(** Once the sampler has counted more iterations than its chain has rows
    (after a run that did not store, or stored with [thin > 1]), every
    storing [run] raises [IndexError]: rows are looked for from index
    [self.iterations] on. *)
Theorem run_after_unstored_steps_IndexError p N lnprob0 rstate0 thin s :
  reachable s ->
  Z.of_nat (length (_chain s)) < iterations s ->
  0 < thin -> 0 < N ->
  snd (run (Some p) N lnprob0 rstate0 thin true s) = Raise IndexError.
Proof.
  intros Hr Hover Ht HN. destruct (reachable_inv s Hr) as [Hd _].
  destruct (run_Ok_or_IndexError p N lnprob0 rstate0 thin true s Hd Ht HN)
    as [(s' & res & H)|[H _]]; [exfalso|exact H].
  rewrite run_with_position in H.
  assert (Hq : N ÷ thin = N / thin) by (apply Z.quot_div_nonneg; lia).
  assert (Hq0 : 0 <= N ÷ thin) by (rewrite Hq; apply Z.div_pos; lia).
  destruct (sample_prologue_store_Ok p lnprob0 rstate0 thin N s
              ltac:(lia) Hq0 Hd) as (s0 & l0 & Hp & Hlen0).
  unfold sample in H. rewrite (bind_eq _ _ _ _ _ Hp) in H.
  pose proof (sample_loop_outcome thin true (iterations s) (range N)
                ltac:(lia) p l0 s0) as Ho.
  destruct (sample_loop thin true (iterations s) (range N) p l0 s0)
    as [s1 [ys|e]]; [|discriminate].
  specialize (Ho eq_refl). rewrite Forall_forall in Ho.
  (* the last stored step of the call *)
  set (i := thin * ((N - 1) / thin)).
  assert (Hdiv : 0 <= (N - 1) / thin) by (apply Z.div_pos; lia).
  assert (Hi : 0 <= i <= N - 1).
  { unfold i. split; [nia|]. apply Z.mul_div_le. lia. }
  assert (Hin : In i (range N)).
  { unfold range. apply in_map_iff. exists (Z.to_nat i).
    split; [lia|]. apply in_seq. lia. }
  assert (Hmod : i mod thin = 0).
  { unfold i. rewrite Z.mul_comm. apply Z.mod_mul. lia. }
  assert (Hiq : i ÷ thin = (N - 1) / thin).
  { unfold i. rewrite Z.mul_comm, Z.quot_mul by lia. reflexivity. }
  specialize (Ho i Hin Hmod). rewrite Hiq, Hlen0, Nat2Z.inj_add in Ho.
  rewrite Z2Nat.id, Hq in Ho by lia.
  assert (Hle : N / thin <= (N - 1) / thin + 1).
  { rewrite <- (Z.div_add (N - 1) 1 thin) by lia.
    apply Z.div_le_mono; lia. }
  lia.
Qed.
(** [test_performance_lists]; its entry ["sharpe_ratios"] is a dictionary
    with the keys ["p_list"] and ["p_list_eq"]. *)
Record test_performance : Type := {
  p_list : list R;
  p_list_eq : list R;
  sharpe_ratios_p_list : R;
  sharpe_ratios_p_list_eq : R;
  w_list : list (list R)
}.

(** What the module takes from outside this repository's sources: the
    clock, the CSV reader, numpy's two-dimensional indexing, pandas'
    missing value, and the constants of [src.params]. *)
Record runtime : Type := {
  nan : R;
  timestamp_now : string;
  (** [pd.read_csv(path)]: the rows [(date, close)], or the exception. *)
  read_csv : string -> outcome (list (Z * R));
  (** [np.array(w_list)[1:, j]] *)
  column_from_1 : list (list R) -> nat -> outcome (list R);
  KERNEL1_SIZE : Z;
  EPSILON_GREEDY_THRESHOLD : R;
  LEARNING_RATE : R;
  MAX_PF_WEIGHT_PENALTY : R
}.

Definition btc_price_fp (t_confs : train_configs) : string :=
  let btc_price_fn :=
    "USDT_BTC_" ++ start_date t_confs ++ "-" ++ end_date t_confs ++ "_"
      ++ trading_period_length t_confs ++ ".csv" in
  Os.path_join DATA_DIR
    ["USDT_BTC"; start_date t_confs ++ "-" ++ end_date t_confs; btc_price_fn].

(** The state of the loop of [_get_btc_price_data_for_period]: the series
    built so far and the loop variable, unbound before the first turn. *)
Definition btc_loop_state : Type := (Pd.series * option nat)%type.

Definition btc_step (btc_data_price_diffs : list R)
           (st : btc_loop_state) (idx : nat) : outcome btc_loop_state :=
  let btc_price_data := fst st in
  (prev_pf_value <~ Pd.loc (idx - 1) btc_price_data ;;
   current_price_diff <~ getitem btc_data_price_diffs idx ;;
   let changed_btc_pf_value := (prev_pf_value * (current_price_diff + 1))%R in
   Ok (Pd.at_set idx changed_btc_pf_value btc_price_data, Some idx))%py.

(** The computation of [_get_btc_price_data_for_period] on the rows of the
    CSV file. *)
Definition btc_series_of_rows (rt : runtime) (t_confs : train_configs)
           (steps : train_test_val_steps) (data : list (Z * R))
  : outcome (Pd.timeseries * R) :=
  let data := map (fun row => (fst row + 7200, snd row)%Z) data in
  let btc_data_test_period := slice_from (train steps + validation steps) data in
  let btc_price_data : Pd.series := [(0%nat, portfolio_value t_confs)] in
  let btc_data_price_diffs := Pd.pct_change (nan rt) (map snd btc_data_test_period) in
  (st <~ for_each (btc_step btc_data_price_diffs)
            (seq 1 (List.length btc_data_price_diffs - 1)) (btc_price_data, None) ;;
   let btc_price_data := fst st in
   match snd st with
   | None => Raise UnboundLocalError
   | Some idx =>
       last <~ Pd.loc idx btc_price_data ;;
       first <~ Pd.loc 0 btc_price_data ;;
       let btc_price_sharpe := ((last - first) / Np.std (Pd.values btc_price_data))%R in
       reindexed <~ Pd.mk_series (Pd.values btc_price_data)
                                 (map fst btc_data_test_period) ;;
       Ok (reindexed, btc_price_sharpe)
   end)%py.

Definition _get_btc_price_data_for_period (rt : runtime)
           (train_configs : train_configs) (steps : train_test_val_steps)
  : outcome (Pd.timeseries * R) :=
  (data <~ read_csv rt (btc_price_fp train_configs) ;;
   btc_series_of_rows rt train_configs steps data)%py.

(** The three lines of the test-set plot. *)
Record value_plot : Type := {
  agent_line : Pd.timeseries;
  equally_weighted_line : Pd.timeseries;
  btc_only_line : Pd.timeseries
}.

Definition _plot_portfolio_value_progress_test
           (test_performance_lists : test_performance)
           (btc_price_data : Pd.timeseries) : outcome value_plot :=
  (p_list_series <~ Pd.mk_series (p_list test_performance_lists)
                                 (map fst btc_price_data) ;;
   p_list_eq_series <~ Pd.mk_series (p_list_eq test_performance_lists)
                                    (map fst btc_price_data) ;;
   Ok {| agent_line := p_list_series;
         equally_weighted_line := p_list_eq_series;
         btc_only_line := btc_price_data |})%py.

Definition _plot_sharpe_table (test_performance_lists : test_performance)
           (btc_price_sharpe : R) (btc_price_data : Pd.timeseries)
  : outcome Plt.table :=
  let columns := ["Strategy"; "MDD"; "fAPV"; "Sharpe"] in
  (p_last <~ getitem_last (p_list test_performance_lists) ;;
   let portfolio_final_value := Np.round p_last 2 in
   p_eq_last <~ getitem_last (p_list_eq test_performance_lists) ;;
   let portfolio_eq_final_value := Np.round p_eq_last 2 in
   btc_last <~ getitem_last (map snd btc_price_data) ;;
   let btc_long_final_value := Np.round btc_last 2 in
   let clust_data :=
     [ [Plt.Text "DRL"; Plt.NoneCell; Plt.Num portfolio_final_value;
        Plt.Num (Np.round (sharpe_ratios_p_list test_performance_lists) 3)];
       [Plt.Text "Equal weight"; Plt.NoneCell; Plt.Num portfolio_eq_final_value;
        Plt.Num (Np.round (sharpe_ratios_p_list_eq test_performance_lists) 3)];
       [Plt.Text "Long Bitcoin"; Plt.NoneCell; Plt.Num btc_long_final_value;
        Plt.Num (Np.round btc_price_sharpe 3)] ] in
   Ok {| Plt.colLabels := columns; Plt.cellText := clust_data |})%py.

(** One turn of the loop of [_plot_weight_evolution]: the line drawn for
    column [j], none for the cash column. *)
Definition weight_step (rt : runtime) (names : list string)
           (w_list : list (list R)) (btc_price_data : Pd.timeseries)
           (lines : list (string * Pd.timeseries)) (j : nat)
  : outcome (list (string * Pd.timeseries)) :=
  (name <~ getitem names j ;;
   if String.eqb name CASH_NAME then Ok lines
   else
     col <~ column_from_1 rt w_list j ;;
     w_list_series <~ Pd.mk_series col (slice_from 1 (map fst btc_price_data)) ;;
     Ok (lines ++ [(name, w_list_series)])%list)%py.

Definition _plot_weight_evolution (rt : runtime) (asset_list : list string)
           (w_list : list (list R)) (btc_price_data : Pd.timeseries)
  : outcome (list (string * Pd.timeseries)) :=
  let names := CASH_NAME :: asset_list in
  for_each (weight_step rt names w_list btc_price_data)
           (seq 0 (List.length asset_list + 1)) [].

(** The values printed by [_plot_train_params]. *)
Record train_params : Type := {
  tp_timestamp : string;
  tp_duration : R;
  tp_start_date : string;
  tp_end_date : string;
  tp_n_batches : Z;
  tp_n_episodes : Z;
  tp_batch_size : Z;
  tp_trading_period : string;
  tp_window_length : Z;
  tp_kernel_size : Z;
  tp_epsilon : R;
  tp_learning_rate : R;
  tp_max_weight_penalty : R
}.

Definition _plot_train_params (rt : runtime) (train_configs : train_configs)
           (train_time_secs : R) (timestamp_now : string) : train_params :=
  {| tp_timestamp := timestamp_now;
     tp_duration := train_time_secs;
     tp_start_date := start_date train_configs;
     tp_end_date := end_date train_configs;
     tp_n_batches := n_batches train_configs;
     tp_n_episodes := n_episodes train_configs;
     tp_batch_size := batch_size train_configs;
     tp_trading_period := trading_period_length train_configs;
     tp_window_length := window_length train_configs;
     tp_kernel_size := KERNEL1_SIZE rt;
     tp_epsilon := EPSILON_GREEDY_THRESHOLD rt;
     tp_learning_rate := LEARNING_RATE rt;
     tp_max_weight_penalty := MAX_PF_WEIGHT_PENALTY rt |}.
(** C1.  On a handle with key-sorted buckets, [SetKey d k v] either
    succeeds and then holds [v] for [k] in the primary bucket and in the
    outbox, the outbox having exactly one pair for [k], or fails and
    leaves the handle as it was.  After a success the outbox keeps the
    pair [(k, v)], and only that pair for [k], through every sequence of
    calls that neither sets [k] again nor acknowledges [(k, v)]; and a
    later successful [SetKey] of [v2] on [k] leaves exactly one outbox
    pair for [k], holding [v2]. *)
Theorem SetKey_outbox_entry (d : Database) (k : string) (v : bytes) :
  well_formed d ->
  let key := bytes_of_string k in
  let d1 := snd (SetKey d k v) in
  (fst (SetKey d k v) = None /\
     get key (primary d1) = Some v /\
     get key (outbox d1) = Some v /\
     entries key (outbox d1) = 1
   \/ fst (SetKey d k v) <> None /\ d1 = d)
  /\
  (fst (SetKey d k v) = None ->
   forall cs : list call,
     Forall (fun c => sets key c = false /\ acknowledges key v c = false)
       cs ->
     let d2 := execs d1 cs in
     get key (outbox d2) = Some v /\
     entries key (outbox d2) = 1 /\
     forall v2 : bytes,
       fst (SetKey d2 k v2) = None ->
       get key (outbox (snd (SetKey d2 k v2))) = Some v2 /\
       entries key (outbox (snd (SetKey d2 k v2))) = 1).
Proof.
  intros Hwf key d1.
  pose proof (well_formed_SetKey d k v Hwf) as Hwf1. fold d1 in Hwf1.
  assert (Hafter : forall (x : Database) (w : bytes),
             well_formed x -> fst (SetKey x k w) = None ->
             get key (primary (snd (SetKey x k w))) = Some w /\
             get key (outbox (snd (SetKey x k w))) = Some w /\
             entries key (outbox (snd (SetKey x k w))) = 1).
  { intros x w Hx Hok.
    pose proof (well_formed_SetKey x k w Hx) as [_ Hso].
    apply SetKey_success in Hok as [_ Heq].
    assert (Hg : get key (outbox (snd (SetKey x k w))) = Some w).
    { rewrite Heq. unfold outbox. simpl. apply get_put_same. }
    repeat split; auto.
    - rewrite Heq. unfold primary. simpl. apply get_put_same.
    - rewrite entries_get by assumption. now rewrite Hg. }
  split.
  - destruct (SetKey_cases d k v) as [(_ & _ & Heq) | [e Heq]].
    + left. assert (Hok : fst (SetKey d k v) = None) by now rewrite Heq.
      split; auto. now apply Hafter.
    + right. subst d1. rewrite Heq. simpl. split; auto. discriminate.
  - intros Hok cs Hcs d2.
    destruct (Hafter d v Hwf Hok) as (_ & Hout & _). fold d1 in Hout.
    pose proof (well_formed_execs cs d1 Hwf1) as Hwf2. fold d2 in Hwf2.
    assert (Hg2 : get key (outbox d2) = Some v)
      by now apply pending_execs.
    repeat split; auto.
    + destruct Hwf2 as [_ Hso]. rewrite entries_get by assumption.
      now rewrite Hg2.
    + now apply Hafter.
    + now apply Hafter.
Qed.

(** The theorem on the sample handle: ["bob"] is set again while other
    keys are written, read and acknowledged. *)
Lemma SetKey_outbox_entry_witness :
  well_formed sample /\
  fst (SetKey sample "bob" (bytes_of_string "v4")) = None /\
  let d2 :=
    execs (snd (SetKey sample "bob" (bytes_of_string "v4")))
      [ CallSetKey "dave" (bytes_of_string "v5");
        CallGetKey "bob";
        CallDeleteReplicationKey (bytes_of_string "alice")
          (bytes_of_string "v2") ] in
  get (bytes_of_string "bob") (outbox d2) = Some (bytes_of_string "v4") /\
  entries (bytes_of_string "bob") (outbox d2) = 1.
Proof.
  assert (Hwf : well_formed sample) by (split; reflexivity).
  assert (Hok : fst (SetKey sample "bob" (bytes_of_string "v4")) = None)
    by reflexivity.
  split; [exact Hwf|]. split; [exact Hok|].
  destruct (SetKey_outbox_entry sample "bob" (bytes_of_string "v4") Hwf)
    as [_ Hkeep].
  destruct (Hkeep Hok
              [ CallSetKey "dave" (bytes_of_string "v5");
                CallGetKey "bob";
                CallDeleteReplicationKey (bytes_of_string "alice")
                  (bytes_of_string "v2") ]) as (Hg & He & _).
  - repeat constructor.
  - split; assumption.
Defined.

(** C2.  [DeleteReplicationKey d k v] succeeds exactly when the outbox
    holds [(k, v)]; on success the pair is gone and nothing else has
    changed; with a pair for [k] of another value it fails with Conflict and
    leaves the handle as it was; with no pair for [k] it fails with
    NotFound and leaves the handle as it was. *)
Theorem DeleteReplicationKey_acknowledges (d : Database) (k v : bytes) :
  well_formed d ->
  let r := DeleteReplicationKey d k v in
  (fst r = None <-> get k (outbox d) = Some v) /\
  (fst r = None ->
     get k (outbox (snd r)) = None /\
     entries k (outbox (snd r)) = 0 /\
     (forall k', k' <> k -> get k' (outbox (snd r)) = get k' (outbox d)) /\
     primary (snd r) = primary d) /\
  (forall v', get k (outbox d) = Some v' -> v' <> v ->
     r = (Some Conflict, d)) /\
  (get k (outbox d) = None -> r = (Some NotFound, d)).
Proof.
  intros [Hp Ho] r. subst r. rewrite DeleteReplicationKey_cases.
  destruct (get k (outbox d)) as [v'|] eqn:Hget.
  - destruct (bytes_Equal v' v) eqn:Hv.
    + apply bytes_Equal_true in Hv. subst v'. simpl.
      assert (Hgone : get k (delete k (replication (db d))) = None)
        by now apply get_delete_same.
      repeat split; auto; try congruence.
      * unfold outbox. simpl.
        rewrite entries_get by now apply sorted_delete.
        now rewrite Hgone.
      * intros k' Hne. apply get_delete_other; auto.
    + apply bytes_Equal_false in Hv. simpl.
      repeat split; try congruence; try discriminate.
  - simpl. repeat split; try congruence; try discriminate.
Qed.

Lemma DeleteReplicationKey_acknowledges_witness :
  well_formed sample /\
  get (bytes_of_string "alice") (outbox sample) = Some (bytes_of_string "v2") /\
  fst (DeleteReplicationKey sample (bytes_of_string "alice")
         (bytes_of_string "v2")) = None /\
  DeleteReplicationKey sample (bytes_of_string "alice")
    (bytes_of_string "v1") = (Some Conflict, sample) /\
  DeleteReplicationKey sample (bytes_of_string "bob")
    (bytes_of_string "v1") = (Some NotFound, sample).
Proof.
  assert (Hwf : well_formed sample) by (split; reflexivity).
  split; [exact Hwf|]. split; [reflexivity|].
  split; [|split].
  - apply (DeleteReplicationKey_acknowledges sample
             (bytes_of_string "alice") (bytes_of_string "v2") Hwf).
    reflexivity.
  - apply (DeleteReplicationKey_acknowledges sample
             (bytes_of_string "alice") (bytes_of_string "v1") Hwf)
      with (v' := bytes_of_string "v2").
    + reflexivity.
    + discriminate.
  - apply (DeleteReplicationKey_acknowledges sample
             (bytes_of_string "bob") (bytes_of_string "v1") Hwf).
    reflexivity.
Defined.

(** C3.  After a successful [SetKey d k v], and after any further calls
    that do not write [k] in the primary bucket, [GetKey] on [k] returns a
    slice holding [v] and no error. *)
Theorem SetKey_GetKey_roundtrip (d : Database) (k : string) (v : bytes)
    (cs : list call) :
  well_formed d ->
  fst (SetKey d k v) = None ->
  Forall (fun c => writes_primary (bytes_of_string k) c = false) cs ->
  GetKey (execs (snd (SetKey d k v)) cs) k = (Slice TxPage v, None).
Proof.
  intros Hwf Hok Hcs.
  assert (Hget : get (bytes_of_string k)
                   (primary (execs (snd (SetKey d k v)) cs)) = Some v).
  { apply stored_execs; auto using well_formed_SetKey.
    apply SetKey_success in Hok as [_ ->].
    unfold primary. simpl. apply get_put_same. }
  unfold GetKey, View, Get. cbn [Bucket root].
  unfold primary in Hget. now rewrite Hget.
Qed.

Lemma SetKey_GetKey_roundtrip_witness :
  well_formed sample /\
  fst (SetKey sample "k" (bytes_of_string "v")) = None /\
  GetKey
    (execs (snd (SetKey sample "k" (bytes_of_string "v")))
       [ CallSetKey "j" (bytes_of_string "w");
         CallDeleteReplicationKey (bytes_of_string "k") (bytes_of_string "v");
         CallDeleteExtraKeys (fun s => String.eqb s "alice") ])
    "k" = (Slice TxPage (bytes_of_string "v"), None).
Proof.
  assert (Hwf : well_formed sample) by (split; reflexivity).
  split; [exact Hwf|]. split; [reflexivity|].
  apply (SetKey_GetKey_roundtrip sample "k" (bytes_of_string "v")).
  - exact Hwf.
  - reflexivity.
  - repeat constructor.
Defined.

(** C4.  With a non-empty outbox [GetNextForReplication] returns, without
    error, a pair of the outbox whose key is below the key of every other
    pair, both slices being fresh heap copies; with an empty outbox it
    returns [nil], [nil] and no error. *)
Theorem GetNextForReplication_least (d : Database) :
  well_formed d ->
  (outbox d = [] -> GetNextForReplication d = (nilSlice, nilSlice, None)) /\
  (outbox d <> [] ->
   exists k v : bytes,
     GetNextForReplication d = (Slice Heap k, Slice Heap v, None) /\
     In (k, v) (outbox d) /\
     forall k' v' : bytes,
       In (k', v') (outbox d) -> (k', v') = (k, v) \/ bytes_lt k k').
Proof.
  intros [_ Ho]. unfold GetNextForReplication, View, Cursor_First, outbox in *.
  cbn [Bucket root].
  destruct (replication (db d)) as [|[k v] rest] eqn:Hout.
  - split; [reflexivity | congruence].
  - split; [discriminate|]. intros _. exists k, v.
    unfold copyByteSlice. rewrite !copy_make.
    split; [reflexivity|]. split; [now left|].
    intros k' v' [Heq | Hin]; [left; congruence|]. right.
    pose proof (sorted_tail_above k v rest Ho) as Hall.
    rewrite Forall_forall in Hall. apply (Hall (k', v') Hin).
Qed.

Lemma GetNextForReplication_least_witness :
  well_formed sample /\
  outbox sample <> [] /\
  exists k v : bytes,
    GetNextForReplication sample = (Slice Heap k, Slice Heap v, None) /\
    In (k, v) (outbox sample) /\
    forall k' v' : bytes,
      In (k', v') (outbox sample) -> (k', v') = (k, v) \/ bytes_lt k k'.
Proof.
  assert (Hwf : well_formed sample) by (split; reflexivity).
  assert (Hne : outbox sample <> []) by discriminate.
  split; [exact Hwf|]. split; [exact Hne|].
  exact (proj2 (GetNextForReplication_least sample Hwf) Hne).
Defined.
(** The report either is written, as one event, or its file cannot be
    opened and nothing is written. *)
Lemma report_written_or_raises (env : Env) (process_name : string)
    (results : option (gmap string bool)) (s : State) :
  (∃ s', _generate_execution_report env process_name results s = (Ok tt, s') ∧
         trace s' = (trace s ++
           [WriteReport (report_path process_name (now_stamp env (S (clock s))))
              (build_report process_name (now_iso env (clock s)) results)])%list) ∨
  (∃ e s', _generate_execution_report env process_name results s = (Raise e, s') ∧
           trace s' = trace s).
Proof.
  unfold _generate_execution_report, bind, now. simpl.
  destruct (open_report env _) as [e |]; [right | left]; eauto.
Qed.

Lemma quiet_report (env : Env) (process_name : string)
    (results : option (gmap string bool)) (s : State) :
  ∃ r s', _generate_execution_report env process_name results s = (r, s') ∧ quiet s s'.
Proof.
  unfold _generate_execution_report, bind, now. simpl.
  destruct (open_report env _) as [e |]; do 2 eexists; (split; [reflexivity |]);
    repeat split; simpl.
  - exists []. by rewrite app_nil_r.
  - eexists. split; [reflexivity |]. by repeat constructor.
Qed.

(** The [try] block over the two [pass] bodies always raises. *)
Lemma stub_body_raises (env : Env) (config : yaml) (process_name : string) (s : State) :
  ∃ e s', chain_body _build_execution_plan _execute_steps_parallel
            env config process_name s = (Raise e, s') ∧ quiet s s'.
Proof.
  unfold chain_body, bind, lift, ret, _build_execution_plan,
    _execute_steps_parallel, values.
  destruct (quiet_log INFO ("Starting process chain: " ++ process_name) s)
    as (s1 & -> & Q1).
  destruct (getitem config "processes") as [procs | e]; [| eauto].
  destruct (getitem procs process_name) as [process_def | e]; [| eauto].
  destruct (getitem process_def "steps") as [step_defs | e]; [| eauto].
  unfold ret. cbv beta iota.
  destruct (quiet_report env process_name None s1) as (r & s2 & -> & Q2).
  destruct r as [[] | e]; eauto using quiet_trans.
Qed.

Lemma stub_chain_false (env : Env) (config : yaml) (process_name : string) (s : State) :
  ∃ s', execute_process_chain env config process_name s = (Ok false, s') ∧ quiet s s'.
Proof.
  unfold execute_process_chain, execute_process_chain_with, try_except.
  destruct (stub_body_raises env config process_name s) as (e & s1 & -> & Q1).
  unfold chain_handler, bind.
  destruct (quiet_log ERROR ("Process chain failed: " ++ str_of_exn e) s1)
    as (s2 & -> & Q2).
  eauto using quiet_trans.
Qed.

(** C3. Whatever the two planning methods do, the [__main__] block exits
    with status 0 when the run's outcome is [True] and with status 1 in
    every other case (outcome [False], or no outcome because the
    orchestrator could not be built). *)
Theorem exit_status_reflects_outcome
    (build_plan : yaml → M State (option (list ProcessStep)))
    (run_steps : option (list ProcessStep) → M State (option (gmap string bool)))
    (env : Env) (config_path process_name : string) (s : State) :
  let st := fst (main_with build_plan run_steps env config_path process_name s) in
  (st = 0%Z ∧ run_succeeded build_plan run_steps env config_path process_name s) ∨
  (st = 1%Z ∧ ¬ run_succeeded build_plan run_steps env config_path process_name s).
Proof.
  unfold main_with, run_succeeded. simpl.
  destruct (init env config_path s) as [[config | e] s1] eqn:Hinit; simpl.
  - destruct (execute_process_chain_with _ _ env config process_name s1)
      as [[[|] | e] s2] eqn:Hrun; simpl.
    + left. split; [done |]. by exists config, s1, s2.
    + right. split; [done |]. intros (c & t1 & t2 & [= <- <-] & H). congruence.
    + right. split; [done |]. intros (c & t1 & t2 & [= <- <-] & H). congruence.
  - right. split; [done |]. intros (c & t1 & t2 & H & _). congruence.
Qed.

(** Both statuses occur: a scheduler that reports success for every step
    gives status 0, the source's own gives status 1. *)
Example exit_status_samples :
  fst (main_with _build_execution_plan (reporting {[ "A" := true ]})
         (env_of (config_of [step_def "A" "true" [] 0 false]))
         "config.yaml" "deploy" fresh) = 0%Z ∧
  fst (main (env_of (config_of [step_def "A" "true" [] 0 false]))
         "config.yaml" "deploy" fresh) = 1%Z.
Proof. split; vm_compute; reflexivity. Qed.

(** C9. With the two [pass] bodies of the source, [execute_process_chain]
    never raises and returns [False] for every configuration and process
    name, and the [__main__] block exits with status 1. *)
Theorem stub_run_always_fails (env : Env) (config : yaml)
    (config_path process_name : string) (s : State) :
  (∃ s', execute_process_chain env config process_name s = (Ok false, s')) ∧
  fst (main env config_path process_name s) = 1%Z.
Proof.
  split.
  - destruct (stub_chain_false env config process_name s) as (s' & H & _). eauto.
  - unfold main, main_with.
    destruct (init env config_path s) as [[cfg | e] s1]; [| done].
    fold execute_process_chain.
    by destruct (stub_chain_false env cfg process_name s1) as (s' & -> & _).
Qed.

########################################

**Assigned task**
Each line in the entries above, starting at the line with "btc_only_line := btc_price_data" and ending at the line with "Plt.Num (Np.round (sharpe_ratios_p_list test_performance_lists)", is to be printed exactly, and only those lines.

**Expected answer**
         btc_only_line := btc_price_data |})%py.

Definition _plot_sharpe_table (test_performance_lists : test_performance)
           (btc_price_sharpe : R) (btc_price_data : Pd.timeseries)
  : outcome Plt.table :=
  let columns := ["Strategy"; "MDD"; "fAPV"; "Sharpe"] in
  (p_last <~ getitem_last (p_list test_performance_lists) ;;
   let portfolio_final_value := Np.round p_last 2 in
   p_eq_last <~ getitem_last (p_list_eq test_performance_lists) ;;
   let portfolio_eq_final_value := Np.round p_eq_last 2 in
   btc_last <~ getitem_last (map snd btc_price_data) ;;
   let btc_long_final_value := Np.round btc_last 2 in
   let clust_data :=
     [ [Plt.Text "DRL"; Plt.NoneCell; Plt.Num portfolio_final_value;
        Plt.Num (Np.round (sharpe_ratios_p_list test_performance_lists) 3)];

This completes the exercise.